=== What is needed ===
Only lines with the string "exception" should be returned from the data below.

=== Collected data ===

──────────────────────────────

(** [Search.send_query]; the elapsed time it returns next to the response
    is left out. *)
Definition send_query (self : Search) (net : client_network) (query : str)
  : act client_event exception str :=
  _ ← call (CConnect (search_host self) (search_port self))
           (Std <$> connect_result net);
  with_closing CClose
    (if search_ssl_enabled self then
       match search_context self with
       | None => ([], Raises AttributeError)
       | Some _ =>
           _ ← call (CWrapSocket (search_host self))
                    (Std <$> handshake_result net);
           with_closing CCloseTLS (exchange net query)
       end
     else exchange net query).

(** The skip dictionary after the first [k] characters of the pattern: a
    character is a key exactly when it occurs among them, and its value is
    computed from its last position among them. *)
Definition skip_upto (pattern : str) (k : nat) (skip : gmap char Z) : Prop :=
  ∀ (c : char) (v : Z),
    skip !! c = Some v ↔
    ∃ idx : nat,
      (idx < k)%nat ∧ pattern !! idx = Some c ∧
      (∀ idx' : nat, (idx < idx' < k)%nat → pattern !! idx' ≠ Some c) ∧
      v = Z.max 1 (len pattern - Z.of_nat idx - 1).

(** ** The call of the benchmark driver ([benchmark_algorithms]) *)

(** How the loop [for name, func in algorithms.items()] ends, read off the
    log of its calls: when every call returned, the keys of [results] in
    the order of their insertion (the times stored under them are not
    modelled); otherwise what the call that did not return did. *)
Fixpoint results_of (log : list (string * list str * outcome bool))
  : outcome (list string) :=
  match log with
  | [] => Ret []
  | (name, _, Ret _) :: rest =>
      names ← results_of rest; Ret (name :: names)
  | (_, _, Raise e) :: _ => Raise e
  | (_, _, Diverge) :: _ => Diverge
  end.

(** Writing [benchmark_results.csv]; [failure] is the exception that
    opening or writing the file raises, if any. *)
Definition write_csv (failure : option exn) : outcome unit :=
  match failure with
  | None => Ret tt
  | Some e => Raise e
  end.

(** [try: ... except FileNotFoundError: print(...)]: the handler returns
    nothing, so that the function returns [None]; every other exception
    propagates. *)
Definition except_file_not_found {A} (block : outcome A)
  : outcome (option A) :=
  match block with
  | Ret a => Ret (Some a)
  | Raise FileNotFoundError => Ret None
  | Raise e => Raise e
  | Diverge => Diverge
  end.

(** How the call [benchmark_algorithms(path, query)] ends: the file is
    opened and its lines are read as in [read_file], the strategies are
    run, the results are written, and the dictionary is returned. *)
Definition benchmark_algorithms_call (fs : filesystem) (path query : str)
    (csv_failure : option exn) : outcome (option (list string)) :=
  except_file_not_found
    (file_contents ← (read_file fs path).2;
     names ← results_of (run_algorithms algorithms file_contents query);
     _ ← write_csv csv_failure;
     Ret names).

(** * Properties *)

(** ** The embedding on the cases of [server_test.py] and of the
    specification *)

(** [test_read_file]: three lines, the last one without terminator. *)
Example test_read_file :
  let text := str_of "line1" ++ [10%N] ++ str_of "line2" ++ [10%N]
              ++ str_of "line3" in
  read_file {[ str_of "/200k.txt" := Readable text ]} (str_of "/200k.txt")
  = ([EvReadFile (str_of "/200k.txt")],
     Ret [str_of "line1"; str_of "line2"; str_of "line3"]).
Proof. reflexivity. Qed.

(** [test_process_query], with rereading off. *)
Example test_process_query :
  let self := {| ssl_enabled := 0; reread_on_query := 0;
                 file_path := str_of "./200k.txt";
                 file_contents := Some [str_of "test_query"] |} in
  process_query self ∅ (str_of "test_query") = ([], Ret STRING_EXISTS) ∧
  process_query self ∅ (str_of "other_query") = ([], Ret STRING_NOT_FOUND).
Proof. split; reflexivity. Qed.

(** [test_handle_client]: the payload is the query and a newline; the
    verdict line is sent once and the connection is closed once. *)
Example test_handle_client :
  let self := {| ssl_enabled := 0; reread_on_query := 0;
                 file_path := str_of "./200k.txt";
                 file_contents := Some [str_of "test_query"] |} in
  let conn := {| recv_result := inl (bytes_of "test_query" ++ [x0a]);
                 sendall_result := None |} in
  let addr : address := (str_of "127.0.0.1", 12345) in
  handle_client self ∅ conn addr =
  ([EvRecv 1024;
    EvSendall (bytes_of "STRING EXISTS" ++ [x0a]);
    EvLogDebug (str_of "test_query") addr;
    EvClose], Ret tt).
Proof. reflexivity. Qed.

(** A query that is a strict substring of a line: the equality strategies
    do not find it, the substring strategies do. *)
Example strict_substring_query :
  let D := [str_of "abcdef"] in
  let q := str_of "cde" in
  (linear_search D q).1 = Ret false ∧
  (binary_search D q).1 = Ret false ∧
  (hash_table_search D q).1 = Ret false ∧
  (kmp_search D q).1 = Ret true ∧
  (boyer_moore_search 2 D q).1 = Ret true.
Proof. repeat split; reflexivity. Qed.

(** Decoding, stripping and splitting on small inputs. *)
Example decode_two_byte_character :
  decode [xc3; xa9; x0a] = Ret [233%N; 10%N] ∧
  decode [xc3] = Raise UnicodeDecodeError ∧
  decode [xc0; x80] = Raise UnicodeDecodeError.
Proof. repeat split; reflexivity. Qed.

Example strip_both_ends :
  strip (str_of "  a b " ++ [13%N; 10%N]) = str_of "a b".
Proof. reflexivity. Qed.

Example splitlines_terminators :
  splitlines (str_of "a" ++ [13%N; 10%N; 10%N] ++ str_of "b" ++ [10%N])
  = [str_of "a"; []; str_of "b"] ∧
  splitlines [] = [].
Proof. split; reflexivity. Qed.

(** ** Indexing *)

Lemma getitem_inside {A} (l : list A) (i : Z) :
  0 ≤ i < len l → ∃ x, l !! Z.to_nat i = Some x ∧ getitem l i = Ret x.
Proof.
  intros Hi. unfold getitem, len in *.
  destruct (l !! Z.to_nat i) as [x|] eqn:E.
  - exists x. split; [done|].
    rewrite (proj2 (Z.ltb_ge i 0)) by lia.
    rewrite (proj2 (Z.leb_le 0 i)) by lia.
    rewrite (proj2 (Z.ltb_lt i _)) by lia. simpl. by rewrite E.
  - apply lookup_ge_None in E. lia.
Qed.

(** ** The order on strings *)

Lemma str_ltb_irrefl a : str_ltb a a = false.
Proof.
  induction a as [|x a IH]; simpl; [done|].
  rewrite N.ltb_irrefl, N.eqb_refl. exact IH.
Qed.

Lemma str_ltb_asym a b : str_ltb a b = true → str_ltb b a = false.
Proof.
  revert b. induction a as [|x a IH]; intros [|y b]; simpl; try done.
  destruct (N.ltb_spec x y), (N.ltb_spec y x), (N.eqb_spec x y),
    (N.eqb_spec y x); try done; try lia.
  apply IH.
Qed.

Lemma str_ltb_total a b : a ≠ b → str_ltb a b = true ∨ str_ltb b a = true.
Proof.
  revert b. induction a as [|x a IH]; intros [|y b] Hne; simpl; auto.
  destruct (N.ltb_spec x y), (N.ltb_spec y x), (N.eqb_spec x y),
    (N.eqb_spec y x); auto; try lia.
  apply IH. congruence.
Qed.

Lemma str_ltb_trans a b c :
  str_ltb a b = true → str_ltb b c = true → str_ltb a c = true.
Proof.
  revert b c. induction a as [|x a IH]; intros [|y b] [|z c]; simpl;
    try done.
  destruct (N.ltb_spec x y), (N.ltb_spec y z), (N.ltb_spec x z),
    (N.eqb_spec x y), (N.eqb_spec y z), (N.eqb_spec x z);
    try done; try lia.
  apply IH.
Qed.

Global Instance str_le_total : Total str_le.
Proof.
  intros a b. unfold str_le.
  destruct (str_ltb b a) eqn:E; [right|left]; [|done].
  by apply str_ltb_asym.
Qed.

Global Instance str_le_trans : Transitive str_le.
Proof.
  intros a b c Hab Hbc. unfold str_le in *.
  destruct (str_ltb c a) eqn:E; [|done].
  destruct (decide (b = c)) as [->|Hne]; [congruence|].
  destruct (str_ltb_total b c Hne) as [H|H]; [|congruence].
  pose proof (str_ltb_trans _ _ _ H E). congruence.
Qed.

Global Instance str_le_antisym : AntiSymm (=) str_le.
Proof.
  intros a b Hab Hba. unfold str_le in *.
  destruct (decide (a = b)) as [|Hne]; [done|].
  destruct (str_ltb_total a b Hne); congruence.
Qed.

(** ** The equality strategies *)

Lemma list_contains_spec (D : list str) (q : str) :
  list_contains D q = bool_decide (q ∈ D).
Proof.
  induction D as [|x D IH]; cbn [list_contains].
  - symmetry. apply bool_decide_eq_false. by intros ?%elem_of_nil.
  - rewrite IH. unfold str_eqb.
    destruct (decide (x = q)) as [->|Hne].
    + rewrite bool_decide_eq_true_2 by done. simpl.
      symmetry. apply bool_decide_eq_true. left.
    + rewrite (bool_decide_eq_false_2 (x = q)) by done. simpl.
      apply bool_decide_ext. rewrite elem_of_cons.
      split; [by right|]. intros [Heq|Hin]; [congruence|done].
Qed.

Lemma StronglySorted_lookup_le (l : list str) (i j : nat) (x y : str) :
  StronglySorted str_le l → (i ≤ j)%nat →
  l !! i = Some x → l !! j = Some y → str_le x y.
Proof.
  revert i j. induction l as [|a l IH]; intros i j Hs Hij Hi Hj; [done|].
  apply StronglySorted_inv in Hs as [Hs Hall].
  destruct i as [|i], j as [|j]; simpl in *; simplify_eq.
  - unfold str_le. apply str_ltb_irrefl.
  - rewrite Forall_forall in Hall. apply Hall.
    eapply list_elem_of_lookup_2. done.
  - lia.
  - eapply (IH i j); [done|lia|done..].
Qed.

(** The bisection loop on a sorted list: as long as every position of
    [q] lies in [low..high], the loop answers whether [q] is in the list,
    and the fuel it needs is the width of the interval plus one. *)
Lemma bisect_spec (l : list str) (q : str) :
  StronglySorted str_le l →
  ∀ (fuel : nat) (low high : Z),
    0 ≤ low → high < len l →
    (∀ k : nat, l !! k = Some q → low ≤ Z.of_nat k ≤ high) →
    (Z.to_nat (high - low + 1) < fuel)%nat →
    bisect fuel l q low high = Ret (bool_decide (q ∈ l)).
Proof.
  intros Hs fuel. induction fuel as [|fuel IH];
    intros low high Hlow Hhigh Hpos Hfuel; [lia|].
  simpl. destruct (Z.leb_spec low high) as [Hle|Hgt].
  - set (mid := (low + high) `div` 2).
    assert (low ≤ mid ≤ high) as Hmid.
    { unfold mid. split.
      - apply Z.div_le_lower_bound; lia.
      - apply Z.div_le_upper_bound; lia. }
    destruct (getitem_inside l mid) as (x & Hx & ->); [lia|].
    simpl. unfold str_eqb. destruct (decide (x = q)) as [->|Hne].
    + rewrite bool_decide_eq_true_2 by done.
      f_equal. symmetry. apply bool_decide_eq_true.
      eapply list_elem_of_lookup_2. done.
    + rewrite (bool_decide_eq_false_2 (x = q)) by done.
      destruct (str_ltb x q) eqn:Hlt.
      * apply IH; try lia.
        intros k Hk. specialize (Hpos k Hk).
        destruct (decide (Z.of_nat k ≤ mid)) as [Hkm|]; [|lia].
        assert (str_le q x) as Hqx.
        { eapply (StronglySorted_lookup_le l k (Z.to_nat mid)); eauto. lia. }
        unfold str_le in Hqx. congruence.
      * apply IH; try lia.
        intros k Hk. specialize (Hpos k Hk).
        destruct (decide (mid ≤ Z.of_nat k)) as [Hkm|]; [|lia].
        assert (str_le x q) as Hxq.
        { eapply (StronglySorted_lookup_le l (Z.to_nat mid) k); eauto. lia. }
        unfold str_le in Hxq.
        destruct (str_ltb_total x q Hne); congruence.
  - f_equal. symmetry. apply bool_decide_eq_false.
    intros (k & Hk)%list_elem_of_lookup_1. specialize (Hpos k Hk). lia.
Qed.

──────────────────────────────

=== Written solution ===
  : act client_event exception str :=
(** Writing [benchmark_results.csv]; [failure] is the exception that
    nothing, so that the function returns [None]; every other exception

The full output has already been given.